## Dataset entries
━━━━━━━━
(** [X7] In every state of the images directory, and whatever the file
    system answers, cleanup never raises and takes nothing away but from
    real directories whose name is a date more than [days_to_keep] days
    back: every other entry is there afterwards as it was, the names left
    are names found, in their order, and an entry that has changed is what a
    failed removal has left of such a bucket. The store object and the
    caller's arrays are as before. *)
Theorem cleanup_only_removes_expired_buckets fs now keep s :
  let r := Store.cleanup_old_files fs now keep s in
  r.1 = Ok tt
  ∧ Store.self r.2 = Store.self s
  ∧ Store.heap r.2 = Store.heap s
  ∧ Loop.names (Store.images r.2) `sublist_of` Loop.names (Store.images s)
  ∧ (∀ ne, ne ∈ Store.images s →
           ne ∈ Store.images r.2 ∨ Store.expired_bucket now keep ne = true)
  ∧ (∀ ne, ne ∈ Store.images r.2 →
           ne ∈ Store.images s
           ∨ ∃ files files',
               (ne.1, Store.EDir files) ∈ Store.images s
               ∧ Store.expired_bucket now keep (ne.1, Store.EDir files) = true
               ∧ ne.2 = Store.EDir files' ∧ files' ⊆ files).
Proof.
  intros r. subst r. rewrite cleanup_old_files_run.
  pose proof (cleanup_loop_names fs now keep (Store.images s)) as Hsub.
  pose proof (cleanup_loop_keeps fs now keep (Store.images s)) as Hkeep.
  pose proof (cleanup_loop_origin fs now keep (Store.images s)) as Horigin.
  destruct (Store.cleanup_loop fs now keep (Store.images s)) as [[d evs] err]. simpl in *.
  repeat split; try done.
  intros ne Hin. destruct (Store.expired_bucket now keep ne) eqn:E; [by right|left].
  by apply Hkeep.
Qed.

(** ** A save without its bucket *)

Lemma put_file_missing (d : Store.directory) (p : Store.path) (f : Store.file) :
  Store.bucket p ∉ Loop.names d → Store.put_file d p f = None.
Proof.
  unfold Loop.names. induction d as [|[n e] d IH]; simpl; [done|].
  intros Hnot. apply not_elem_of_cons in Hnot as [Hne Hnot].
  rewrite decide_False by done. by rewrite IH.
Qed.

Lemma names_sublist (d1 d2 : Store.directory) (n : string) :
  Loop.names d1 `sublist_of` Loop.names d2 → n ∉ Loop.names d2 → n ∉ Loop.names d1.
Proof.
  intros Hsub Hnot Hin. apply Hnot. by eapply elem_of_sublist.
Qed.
━━━━━━━━
## DIRECTIONS FOR THIS TASK
Write out the lines above, starting at the line that contains "n ∉ Loop.names d1." and ending with the final line, and nothing else; copy them exactly.

## WRITTEN SOLUTION
  Loop.names d1 `sublist_of` Loop.names d2 → n ∉ Loop.names d2 → n ∉ Loop.names d1.
Proof.
  intros Hsub Hnot Hin. apply Hnot. by eapply elem_of_sublist.
Qed.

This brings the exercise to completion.